- [Recorded data]
(** ** Unloading the page *)

(** X17. Unloading sends nothing while the history holds at most one
    message (the welcome alone).  Once a submission was accepted on a
    page whose history was not empty, every later unload sends the
    whole history, however long, under the session's id. *)
Theorem unload_logs_whole_history now g :
  ((length (messageHistory g) <= 1)%nat -> logConversationEnd now g = None) /\
  (forall g' request events,
     messageHistory g <> [] ->
     handleUserMessage_begin g = (g', Some request) ->
     exists later,
       logConversationEnd now (run events g') =
       Some {| end_messages :=
                 messageHistory g ++
                 {| role := "user"; content := trim (userInput_value g) |} :: later;
               end_sessionId := sessionId g;
               end_timestamp := now |} /\
       messageHistory (run events g') =
         messageHistory g ++
         {| role := "user"; content := trim (userInput_value g) |} :: later).
Proof.
  split.
  - intros H. unfold logConversationEnd.
    destruct (Nat.ltb_spec 1 (length (messageHistory g))); [lia | reflexivity].
  - intros g' request events Hne B.
    destruct (begin_inversion _ _ _ B) as [Htext Hidle].
    destruct (begin_proceeds g Htext Hidle) as (g1 & E1 & Hh & _ & _ & Hs).
    rewrite B in E1. inversion E1; subst g1; clear E1.
    destruct (run_growth events g') as [b later _ Hh' _ _ Hs'].
    exists later.
    assert (Hall : messageHistory (run events g') =
                   messageHistory g ++
                   {| role := "user"; content := trim (userInput_value g) |} :: later).
    { rewrite Hh', Hh, <- app_assoc. reflexivity. }
    split; [|exact Hall].
    unfold logConversationEnd. rewrite Hs', Hs, Hall.
    destruct (Nat.ltb_spec 1
                (length (messageHistory g ++
                   {| role := "user"; content := trim (userInput_value g) |}
                   :: later))) as [_|Hshort]; [reflexivity|].
    exfalso. rewrite length_app in Hshort. simpl in Hshort.
    destruct (messageHistory g); [contradiction | simpl in Hshort; lia].
Qed.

- [Exercise brief] Retype, without any change, the lines from the one containing "exists later." through the final line of the material above, and no others.

- [Response]
    exists later.
    assert (Hall : messageHistory (run events g') =
                   messageHistory g ++
                   {| role := "user"; content := trim (userInput_value g) |} :: later).
    { rewrite Hh', Hh, <- app_assoc. reflexivity. }
    split; [|exact Hall].
    unfold logConversationEnd. rewrite Hs', Hs, Hall.
    destruct (Nat.ltb_spec 1
                (length (messageHistory g ++
                   {| role := "user"; content := trim (userInput_value g) |}
                   :: later))) as [_|Hshort]; [reflexivity|].
    exfalso. rewrite length_app in Hshort. simpl in Hshort.
    destruct (messageHistory g); [contradiction | simpl in Hshort; lia].
Qed.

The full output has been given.